I added one new configuration option user_base which is used as starting point for searching user object and added choice of "AD" to the type select.
Then I added a branch that uses ldap_search instead of ldap_read to find the user object when type is AD. I also modified filter to be (&(objectclass=*)(sAMAccountName={$addData['username']})).
I am not the lord of our AD so I have no access to the schema and can not add serendipity_userlevel to it.
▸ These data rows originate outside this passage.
(** * Proma chat orchestration: history filter, provider adapters, sendMessage

    A shallow embedding of
      - apps/electron/src/main/lib/chat-service.ts
          (filterHistory, executeMemoryToolCall, sendMessage),
      - packages/core/src/providers/anthropic-adapter.ts and
        packages/core/src/providers/google-adapter.ts
          (parseSSELine, buildTitleRequest),
    together with the properties the specification states about them.

    Further parts of the same files follow: the registry of running
    generations (stopGeneration, stopAllGenerations), the document
    attachments (enrichMessageWithDocuments, enrichHistoryWithDocuments),
    generateTitle, parseTitleResponse and buildStreamRequest of the two
    adapters, and callApi of memos-client.ts, with properties read off the
    code. *)

From Stdlib Require Import ZArith NArith List Bool String Ascii Lia.
From stdpp Require Import base option list gmap.
Import ListNotations.

Set Warnings "-register-all".

Local Open Scope Z_scope.

(* ===================================================================== *)
(** * JavaScript strings *)
(* ===================================================================== *)

Module JS.

(** A JavaScript string is a sequence of UTF-16 code units. *)
Abbreviation jsstring := (list N) (only parsing).

(** An ASCII literal of the source as a JavaScript string. *)
Definition lit (s : string) : jsstring :=
  List.map N_of_ascii (list_ascii_of_string s).

(** [a + b] on strings, template literals. *)
Definition strcat (a b : jsstring) : jsstring := (a ++ b)%list.

(** ECMAScript WhiteSpace and LineTerminator code points, the characters
    [String.prototype.trim] strips.  All of them lie in the basic plane, so
    the test on code units is exact. *)
Definition isWhiteSpace (c : N) : bool :=
  ((c =? 0x09) || (c =? 0x0A) || (c =? 0x0B) || (c =? 0x0C) || (c =? 0x0D)
   || (c =? 0x20) || (c =? 0xA0) || (c =? 0x1680)
   || ((0x2000 <=? c) && (c <=? 0x200A))
   || (c =? 0x2028) || (c =? 0x2029) || (c =? 0x202F) || (c =? 0x205F)
   || (c =? 0x3000) || (c =? 0xFEFF))%N.

Fixpoint trimStart (s : jsstring) : jsstring :=
  match s with
  | [] => []
  | c :: r => if isWhiteSpace c then trimStart r else s
  end.

Definition trimEnd (s : jsstring) : jsstring := rev (trimStart (rev s)).

(** [s.trim()] *)
Definition trim (s : jsstring) : jsstring := trimEnd (trimStart s).

(** Truthiness of a string: every string but the empty one. *)
Definition truthy (s : jsstring) : bool :=
  match s with [] => false | _ :: _ => true end.
(** * Spark_Everlasting: the transform stack, the starfield and the ballerina

    A shallow embedding of the two variants of [main.js] of the repository
    ("Hierarchical Objects - Copy/main.js", below [Main], and the variant with
    the three-phase ballerina, below [Phased]) and the properties of their
    transform stack, frame timing, stars and figure animation.

    Modelling conventions.
    - A JavaScript number is a rational ([Q]) and arithmetic is exact: the
      rounding of IEEE doubles is not modelled.  A decimal literal of the
      source is the rational it denotes.
    - [Math.sin], [Math.cos] and [Math.random] are taken through the
      interface [JsMath]; the k-th call of [Math.random()] returns
      [random k], and the number of calls made so far is threaded through
      the code that draws random numbers.
    - MV.js (the matrix library the scripts load) is not part of the sources;
      its functions are taken through the interface [MV.Lib].  Each call
      returns a new object.  A matrix object is never written to after its
      creation (the scripts only rebind the variables that hold matrices), so
      an object is represented by its identity together with its contents.
    - [undefined] is [None]; reading a property of [undefined] throws a
      [TypeError].
    - The WebGL context is the record of the uniforms last uploaded and the
      list of primitives drawn since the last [gl.clear].
    - [pushes] and [pops] are ghost counters of the calls of [gPush] and
      [gPop]; nothing in the code reads them.
    - The browser is what [window.onload] finds in the page (the interface
      [Browser]: the canvas, the WebGL context and the button, each of
      which may be missing) and the list of events it delivers after
      [window.onload]: a click on the button, or an animation frame, at
      which one callback passed to [window.requestAnimFrame] runs with the
      timestamp of the frame.  webgl-utils.js, initShaders.js and the files
      of the shapes are not part of the sources: on a context their
      functions are taken to return normally. *)

From Stdlib Require Import QArith Qminmax Lqa ZArith List Lia Bool.
From coqutil Require Import Datatypes.RecordSetters.
Import ListNotations.
Import DoubleBraceUpdate.

Open Scope Q_scope.

(** ** Numbers and vectors *)

(** The comparisons [a > b] and [a < b] of JavaScript numbers. *)
Definition gtb (a b : Q) : bool := negb (Qle_bool a b).
Definition ltb (a b : Q) : bool := negb (Qle_bool b a).

Record Vec3 := vec3 { v0 : Q; v1 : Q; v2 : Q }.
Record Vec4 := vec4 { c0 : Q; c1 : Q; c2 : Q; c3 : Q }.

(** [Math]: the trigonometric functions and the random source. *)
Class JsMath := {
  sin : Q -> Q;
  cos : Q -> Q;
  random : nat -> Q
}.

(** What [window.onload] finds in the page: whether
    [document.getElementById("gl-canvas")] is an element, whether
    [WebGLUtils.setupWebGL(canvas)] returns a context, and whether
    [document.getElementById("animToggleButton")] is an element; each is
    [null] otherwise. *)
Class Browser := {
  gl_canvas : bool;
  webgl : bool;
  animToggleButton : bool
}.

(** A page in which [window.onload] finds all three. *)
Definition working {browser : Browser} : bool :=
  webgl && gl_canvas && animToggleButton.

(** [Math.random()] returns a number in [[0, 1)]: the k-th one does, and
    all of them do. *)
Definition unit_draw {math : JsMath} (k : nat) : Prop :=
  0 <= random k /\ random k < 1.

Definition random_in_unit {math : JsMath} : Prop :=
  forall k : nat, unit_draw k.

(** ** The matrix library MV.js *)

Module MV.
Class Lib := {
    Mat : Type;
    mat4 : Mat;                                (* mat4(): the identity *)
    translate : Q -> Q -> Q -> Mat;            (* translate([x, y, z]) *)
    rotate : Q -> Vec3 -> Mat;                 (* rotate(theta, [x, y, z]) *)
    scale : Q -> Q -> Q -> Mat;                (* scale(sx, sy, sz) *)
    mult : Mat -> Mat -> Mat;                  (* mult(u, v) on matrices *)
    mult_vec : Vec4 -> Vec4 -> Vec4;           (* mult(u, v) on vectors *)
    lookAt : Vec3 -> Vec3 -> Vec3 -> Mat;
    ortho : Q -> Q -> Q -> Q -> Q -> Q -> Mat;
    inverseTranspose : Mat -> Mat
  }.
End MV.

(** A matrix object: its identity and its contents. *)
Record MatObj `{MV.Lib} := { oid : nat; contents : MV.Mat }.

Inductive JsError := TypeError.

Inductive Prim := Cube | Sphere | Cylinder | Cone.

(** ** The state and error monad *)

Inductive Res (S A : Type) : Type :=
| Ok (a : A) (s : S)
| Throw (e : JsError).
Arguments Ok {S A} a s.
Arguments Throw {S A} e.

Definition M (S A : Type) : Type := S -> Res S A.

Definition ret {S A} (a : A) : M S A := fun s => Ok a s.

Definition bind {S A B} (m : M S A) (k : A -> M S B) : M S B :=
  fun s => match m s with
           | Ok a s' => k a s'
           | Throw e => Throw e
           end.

Definition throw {S A} (e : JsError) : M S A := fun _ => Throw e.
Definition get {S} : M S S := fun s => Ok s s.
Definition modify {S} (f : S -> S) : M S unit := fun s => Ok tt (f s).

Declare Scope js_scope.
Delimit Scope js_scope with js.
Notation "x <- m ;; k" := (bind m (fun x => k))
  (at level 100, m at next level, right associativity) : js_scope.
Notation "m ;; k" := (bind m (fun _ => k))
  (at level 100, right associativity) : js_scope.

(** [l.forEach(f)] *)
Fixpoint forEach {S A} (f : A -> M S unit) (l : list A) : M S unit :=
  match l with
  | [] => ret tt
  | a :: l' => (f a ;; forEach f l')%js
  end.

(** The value of a variable that must hold an object. *)
Definition the {S A} (v : option A) : M S A :=
  match v with
  | Some a => ret a
  | None => throw TypeError
  end.

(** ** Globals of the renderer *)

Section Renderer.
Context {mv : MV.Lib}.

(** The uniforms of the shader program. *)
Record Uniforms := {
  u_projectionMatrix : option MV.Mat;
  u_modelViewMatrix : option MV.Mat;
  u_normalMatrix : option MV.Mat;
  u_ambientProduct : option Vec4;
  u_diffuseProduct : option Vec4;
  u_specularProduct : option Vec4;
  u_lightPosition : option Vec4;
  u_shininess : option Q
}.

Definition no_uniforms : Uniforms :=
  {| u_projectionMatrix := None; u_modelViewMatrix := None;
     u_normalMatrix := None; u_ambientProduct := None;
     u_diffuseProduct := None; u_specularProduct := None;
     u_lightPosition := None; u_shininess := None |}.

(** A primitive drawn with the uniforms current at the time. *)
Record DrawCall := { prim : Prim; shader : Uniforms }.

Record Gfx := {
  nextOid : nat;                       (* identity of the next object *)
  modelMatrix : option MatObj;
  viewMatrix : option MatObj;
  modelViewMatrix : option MatObj;
  projectionMatrix : option MatObj;
  normalMatrix : option MatObj;
  MS : list (option MatObj);           (* the top of the stack is the head *)
  eye : option Vec3;
  ambientProduct : option Vec4;
  diffuseProduct : option Vec4;
  specularProduct : option Vec4;
  uniforms : Uniforms;
  drawn : list DrawCall;               (* most recent first *)
  pushes : nat;
  pops : nat
}.

(** The globals when the script has been loaded. *)
Definition Gfx0 : Gfx :=
  {| nextOid := 0; modelMatrix := None; viewMatrix := None;
     modelViewMatrix := None; projectionMatrix := None;
     normalMatrix := None; MS := []; eye := None;
     ambientProduct := None; diffuseProduct := None;
     specularProduct := None; uniforms := no_uniforms; drawn := [];
     pushes := 0; pops := 0 |}.
(** C39: the operations on addresses keep the invariant: whatever the operands (offsets of
    any type and value, program counters of 64 bits, any replacement type, any text, any
    block of bytes, any integer), an operation that returns an address yields a valid one,
    with a proper type, aligned for it and within its bits, or the invalid one. The
    operations are those that make an address of its parts or of a program counter,
    add, subtract, convert to a generic address or to one of code, replace the
    address or the type, round to pages, and read a text, bytes or an integer. *)
Theorem operations_preserve_inv `{LLVMMath, LLVMEndian, !APIntOps, !APIntLaws, !StringOps, !StringLaws} :
  (∀ a Ty e s m, in_width 64 a → MetaAddressType.wf Ty → make a Ty e s = Ok m → inv m) ∧
  (∀ Arch a e s m, in_width 64 a → fromGeneric Arch a e s = Ok m → inv m) ∧
  (∀ Arch PC e s m, in_width 64 PC → fromPC Arch PC e s = Ok m → inv m) ∧
  (∀ Base PC m, in_width 64 PC → fromPCBase Base PC = Ok m → inv m) ∧
  (∀ T m d m', inv m → MetaAddress.plus T m d = Ok m' → inv m') ∧
  (∀ T m d m', inv m → MetaAddress.minus T m d = Ok m' → inv m') ∧
  (∀ m m', inv m → toGeneric m = Ok m' → inv m') ∧
  (∀ m m', inv m → toGeneric64 m = Ok m' → inv m') ∧
  (∀ m Arch m', inv m → toPC m Arch = Ok m' → inv m') ∧
  (∀ m a m', inv m → replaceAddress m a = Ok m' → inv m') ∧
  (∀ m Ty m', inv m → MetaAddressType.wf Ty → replaceType m Ty = Ok m' → inv m') ∧
  (∀ m m', inv m → pageStart m = Ok m' → inv m') ∧
  (∀ m m', inv m → nextPageStart m = Ok m' → inv m') ∧
  (∀ Text, ∃ m, fromString Text = Ok m ∧ inv m) ∧
  (∀ Data m, Forall (in_width 8) Data → fromBytes Data = Ok m → inv m) ∧
  (∀ v m, decomposeIntegerPC v = Ok m → inv m).
Proof.
  split_and!; [exact makeAddress_inv|exact fromGeneric_inv|exact fromPC_inv|exact fromPCBase_inv|exact add_assign_inv|exact sub_assign_inv
    |exact toGeneric_inv|exact toGeneric64_inv|exact toPC_inv|exact replaceAddress_inv|exact replaceType_inv|exact pageStart_inv
    |exact nextPageStart_inv| |exact fromBytes_inv|exact decomposeIntegerPC_inv].
  intros Text. destruct (fromString_total Text) as (m & ? & ? & _). by exists m.
Qed.

(** ** Concrete instances *)

Lemma input_total_witness :
  ∃ Error m, input "0x1001:Code_arm" = Ok (Error, m) ∧ fromString "0x1001:Code_arm" = Ok m ∧
    inv m ∧ wf m ∧
    (Error = None ↔ valid m ∨ "0x1001:Code_arm"%string = String Separator "Invalid").
Proof. apply (input_total "0x1001:Code_arm"). Defined.

Lemma integer_roundtrip_witness :
  decomposeIntegerPC (composeIntegerPC (mkAPInt 64 0x1000) (mkAPInt 32 5) (mkAPInt 16 3)
    (mkAPInt 16 7)) = Ok (mkMA 5 3 MetaAddressType.Code_arm 0x1000).
Proof.
  apply (proj1 integer_roundtrip (mkMA 5 3 MetaAddressType.Code_arm 0x1000)).
  - left. split; [done| |by vm_compute]. exists 0x400. done.
  - split; unfold in_width; simpl; (lia || done).
  - by split.
  - by split.
  - by split.
  - by split.
Defined.

Definition concreteWrite (size : nat) (v : Z) : list Z :=
  (λ i, (v / 2 ^ (8 * Z.of_nat i)) mod 256) <$> seq 0 size.

Definition concreteRead (size : nat) (bs : list Z) : Z :=
  foldr (λ b acc, b + 256 * acc) 0 bs.
(* ===== verification/SortedVector.v ===== *)
(** * Sorted vectors

    [SortedVector] (include/revng/ADT/SortedVector.h): a vector of elements kept
    in strictly increasing order of their keys, with a batch mode in which
    elements are appended and the vector is sorted at the end. *)

From S2P Require Import Prelude.
From stdpp Require Import sorting.

(** ** The interface of the elements

    An element has a key and can be made from a key; [Compare] is a strict total
    order on the keys. [moved_from] is the state a move leaves its source in,
    and [self_moved] the state of an object after a move from itself. *)
Class KeyedObject (T K : Type) := {
  key : T → K;
  fromKey : K → T;
  Compare : K → K → bool;
  moved_from : T → T;
  self_moved : T → T;
}.

Class KeyedObjectLaws (T K : Type) `{KeyedObject T K} : Prop := {
  key_fromKey k : key (fromKey k) = k;
  Compare_irrefl k : Compare k k = false;
  Compare_trans a b c : Compare a b = true → Compare b c = true → Compare a c = true;
  Compare_total a b : Compare a b = false → Compare b a = false → a = b;
}.

(** ** Algorithms of the standard library *)

Fixpoint prefix_length {A} (f : A → bool) (l : list A) : nat :=
  match l with
  | [] => 0
  | x :: l => if f x then S (prefix_length f l) else 0
  end.

(** [std::lower_bound]: the furthest position before which every element is
    less than the value. *)
Definition std_lower_bound {A} (comp : A → A → bool) (l : list A) (v : A) : nat :=
  prefix_length (λ x, comp x v) l.

(** [std::upper_bound]: the furthest position before which the value is less
    than no element. *)
Definition std_upper_bound {A} (comp : A → A → bool) (l : list A) (v : A) : nat :=
  prefix_length (λ x, negb (comp v x)) l.

(** [std::stable_sort]. *)
Fixpoint insert_before {A} (comp : A → A → bool) (x : A) (l : list A) : list A :=
  match l with
  | [] => [x]
  | y :: l => if comp y x then y :: insert_before comp x l else x :: y :: l
  end.

Definition std_stable_sort {A} (comp : A → A → bool) (l : list A) : list A :=
  foldr (insert_before comp) [] l.

(** [std::adjacent_find]: the position of the first of two adjacent elements
    that satisfy the predicate, or the end. *)
Fixpoint std_adjacent_find {A} (p : A → A → bool) (l : list A) : nat :=
  match l with
  | x :: (y :: _) as l' => if p x y then 0 else S (std_adjacent_find p l')
  | _ => length l
  end.

(** [std::sort] leaves the order of equivalent elements unspecified: it is any
    function that returns a permutation in which no element is less than one
    before it. *)
Class StdSort := {
  std_sort {A} : (A → A → bool) → list A → list A;
  std_sort_perm {A} (comp : A → A → bool) l : std_sort comp l ≡ₚ l;
  std_sort_sorted {A} (comp : A → A → bool) l :
    (∀ a, comp a a = false) →
    (∀ a b c, comp a b = true → comp b c = true → comp a c = true) →
    (∀ a b c, comp a b = false → comp b c = false → comp a c = false) →
    StronglySorted (λ a b, comp b a = false) (std_sort comp l);
}.

(** ** The container *)

(* include/revng/ADT/SortedVector.h:60-62 SortedVector *)
Record SortedVector (T : Type) := mkSV {
  TheVector : list T;
  BatchInsertInProgress : bool;
}.
Arguments mkSV {T}.
Arguments TheVector {T}.
Arguments BatchInsertInProgress {T}.

Section operations.
  Context {T K : Type} `{KeyedObject T K, StdSort}.
  Implicit Types (sv : SortedVector T).

(** The assertion every public operation starts with. *)
Definition guard sv : outcome unit := revng_assert (negb (BatchInsertInProgress sv)).

Definition withVector sv (v : list T) : SortedVector T := mkSV v (BatchInsertInProgress sv).

(* include/revng/ADT/SortedVector.h:429-431 SortedVector::compareKeys *)
Definition compareKeys (LHS RHS : K) : bool := Compare LHS RHS.

(* include/revng/ADT/SortedVector.h:424-427 SortedVector::compareElements *)
Definition compareElements (LHS RHS : T) : bool := compareKeys (key LHS) (key RHS).

(* include/revng/ADT/SortedVector.h:438-440 SortedVector::keysEqual *)
Definition keysEqual (LHS RHS : K) : bool :=
  negb (compareKeys LHS RHS) && negb (compareKeys RHS LHS).

(* include/revng/ADT/SortedVector.h:433-436 SortedVector::elementsEqual *)
Definition elementsEqual (LHS RHS : T) : bool := keysEqual (key LHS) (key RHS).

(** The body of the loop of [unique_last] on the positions [Result] and
    [First] of the vector; [fuel] bounds the elements left. *)
(* include/revng/ADT/SortedVector.h:13-29 unique_last *)
Fixpoint unique_last_loop (Predicate : T → T → bool) (fuel : nat) (v : list T)
    (Result First : nat) : outcome (list T * nat) :=
  match fuel with
  | O => Ok (v, S Result)
  | S fuel =>
    let First := S First in
    if bool_decide (First = length v) then Ok (v, S Result)
    else
      match v !! Result, v !! First with
      | Some r, Some f =>
          if negb (Predicate r f) then
            let Result := S Result in
            if bool_decide (Result ≠ First) then
              unique_last_loop Predicate fuel
                (<[First := moved_from f]> (<[Result := f]> v)) Result First
            else unique_last_loop Predicate fuel (<[First := self_moved f]> v) Result First
          else
            unique_last_loop Predicate fuel
              (<[First := moved_from f]> (<[Result := f]> v)) Result First
      | _, _ => undefined
      end
  end.

(** The vector after the moves and the position [unique_last] returns. *)
(* include/revng/ADT/SortedVector.h:13-29 unique_last *)
Definition unique_last (Predicate : T → T → bool) (v : list T) : outcome (list T * nat) :=
  match v with
  | [] => Ok (v, 0)
  | _ => unique_last_loop Predicate (length v) v 0 0
  end.

(* include/revng/ADT/SortedVector.h:442-453 SortedVector::sort *)
Definition sort (EnsureUnique : bool) sv : outcome (SortedVector T) :=
  guard sv;;
  if EnsureUnique then
    let v := std_sort compareElements (TheVector sv) in
    revng_assert (bool_decide (std_adjacent_find elementsEqual v = length v));;
    Ok (withVector sv v)
  else
    let v := std_stable_sort compareElements (TheVector sv) in
    '(v, NewEnd) ← unique_last elementsEqual v;
    Ok (withVector sv (take NewEnd v)).

(* include/revng/ADT/SortedVector.h:308-316 SortedVector::lower_bound *)
Definition lower_bound sv (Key : K) : outcome nat :=
  guard sv;; Ok (std_lower_bound compareElements (TheVector sv) (fromKey Key)).

(* include/revng/ADT/SortedVector.h:318-326 SortedVector::upper_bound *)
Definition upper_bound sv (Key : K) : outcome nat :=
  guard sv;; Ok (std_upper_bound compareElements (TheVector sv) (fromKey Key)).

(** [end()] is the length; dereferencing a position below it gives the element. *)
(* include/revng/ADT/SortedVector.h:284-304 SortedVector::find *)
Definition find sv (Key : K) : outcome nat :=
  guard sv;;
  It ← lower_bound sv Key;
  match TheVector sv !! It with
  | Some e => if Compare Key (key e) then Ok (length (TheVector sv)) else Ok It
  | None => Ok It
  end.

(* include/revng/ADT/SortedVector.h:306-306 SortedVector::contains *)
Definition contains sv (Key : K) : outcome bool :=
  It ← find sv Key; guard sv;; Ok (negb (bool_decide (It = length (TheVector sv)))).

(* include/revng/ADT/SortedVector.h:279-282 SortedVector::count *)
Definition count sv (Key : K) : outcome nat :=
  guard sv;;
  It ← find sv Key; Ok (if bool_decide (It = length (TheVector sv)) then 0 else 1).

(* include/revng/ADT/SortedVector.h:97-109 SortedVector::at *)
Definition at_ sv (Key : K) : outcome T :=
  guard sv;;
  It ← find sv Key;
  revng_assert (negb (bool_decide (It = length (TheVector sv))));;
  match TheVector sv !! It with Some e => Ok e | None => undefined end.

(** The state, the position of the element and whether it was inserted. *)
(* include/revng/ADT/SortedVector.h:211-228 SortedVector::insert, emplace *)
Definition emplace sv (Value : T) : outcome (SortedVector T * (nat * bool)) :=
  guard sv;;
  It ← lower_bound sv (key Value);
  match TheVector sv !! It with
  | None => Ok (withVector sv (TheVector sv ++ [Value]), (length (TheVector sv), true))
  | Some e =>
      if keysEqual (key e) (key Value) then Ok (sv, (It, false))
      else Ok (withVector sv (take It (TheVector sv) ++ Value :: drop It (TheVector sv)), (It, true))
  end.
I found that requesting an attribute that does not exist causes the whole search to fail. I lazily
remedied that by removing the whole attributes thing from the search. After these modifications I was able to log in using my AD account. Without the serendipity_userlevel attribute the control of who can log in with AD account is controlled only by user_base.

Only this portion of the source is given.